_Your instructions_
Write out exactly the lines of the entries below from the one holding "intros Hne Hnodup Hfresh. cbv zeta." to the one holding "Lemma handleStatePacket_finNr (s", inclusive, and leave out all other lines.

_Data_
=== Begin Enclosure ===

(** A burst of data packets with distinct numbers, none of them in flight
    yet, grows [cur_window] by one packet size each: afterwards it is the
    earlier number of entries plus the number of packets sent, times the
    packet size, and [seqNr] has advanced by the number of packets. *)
Theorem sendDataPackets_grows_window (s : Socket) (ps : list Packet.t) :
  ps <> [] ->
  NoDup (Runs.numbers ps) ->
  Forall (fun p => outBuffer s !! Packet.seqNr (Packet.header p) = None) ps ->
  let s' := Runs.sendDataPackets DEFAULT_PACKET_SIZE s ps in
  state s' = Some Connected /\
  cur_window s' = (Z.of_nat (size (outBuffer s)) + Z.of_nat (length ps)) * DEFAULT_PACKET_SIZE /\
  seqNr s' = seqNr s + Z.of_nat (length ps).
Proof.
  intros Hne Hnodup Hfresh. cbv zeta.
  destruct (sendDataPackets_fields ps s) as (Hbuf & Hseq & Hwin).
  destruct (Hwin Hne) as [Hst Hcw].
  rewrite Hst, Hcw, Hseq, Hbuf, (size_foldl_insert_fresh ps _ Hnodup Hfresh).
  repeat split. lia.
Qed.

(** ** Closing: the FIN and its acknowledgement *)

Lemma handleStatePacket_finNr (s : Socket) (packet : Packet.t) :
  finNr (sock (handleStatePacket DEFAULT_PACKET_SIZE s packet)) = finNr s.
Proof.
  unfold handleStatePacket.
  destruct (isFinAck s packet); [reflexivity |].
  destruct (type s); [reflexivity |].
  match goal with |- context [compare ?t] =>
    destruct (compare_fields t) as (_ & _ & _ & _ & _ & Hfin & _);
    destruct (compare t) as [t' eq] end.
  simpl in Hfin.
  destruct eq; [| destruct (writerWriting t')]; simpl; rewrite Hfin;
    destruct (writer s); reflexivity.
Qed.

Lemma isFinAck_true (s : Socket) (packet : Packet.t) :
  isFinAck s packet = true <-> finNr s = Some (Packet.ackNr (Packet.header packet)).
Proof.
  unfold isFinAck. destruct (finNr s) as [f|]; [| split; discriminate].
  rewrite Z.eqb_eq. split; [intros ->; reflexivity | intros H; injection H as ->; reflexivity].
Qed.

=== End Enclosure ===

_Exercise response_
  intros Hne Hnodup Hfresh. cbv zeta.
  destruct (sendDataPackets_fields ps s) as (Hbuf & Hseq & Hwin).
  destruct (Hwin Hne) as [Hst Hcw].
  rewrite Hst, Hcw, Hseq, Hbuf, (size_foldl_insert_fresh ps _ Hnodup Hfresh).
  repeat split. lia.
Qed.

(** ** Closing: the FIN and its acknowledgement *)

Lemma handleStatePacket_finNr (s : Socket) (packet : Packet.t) :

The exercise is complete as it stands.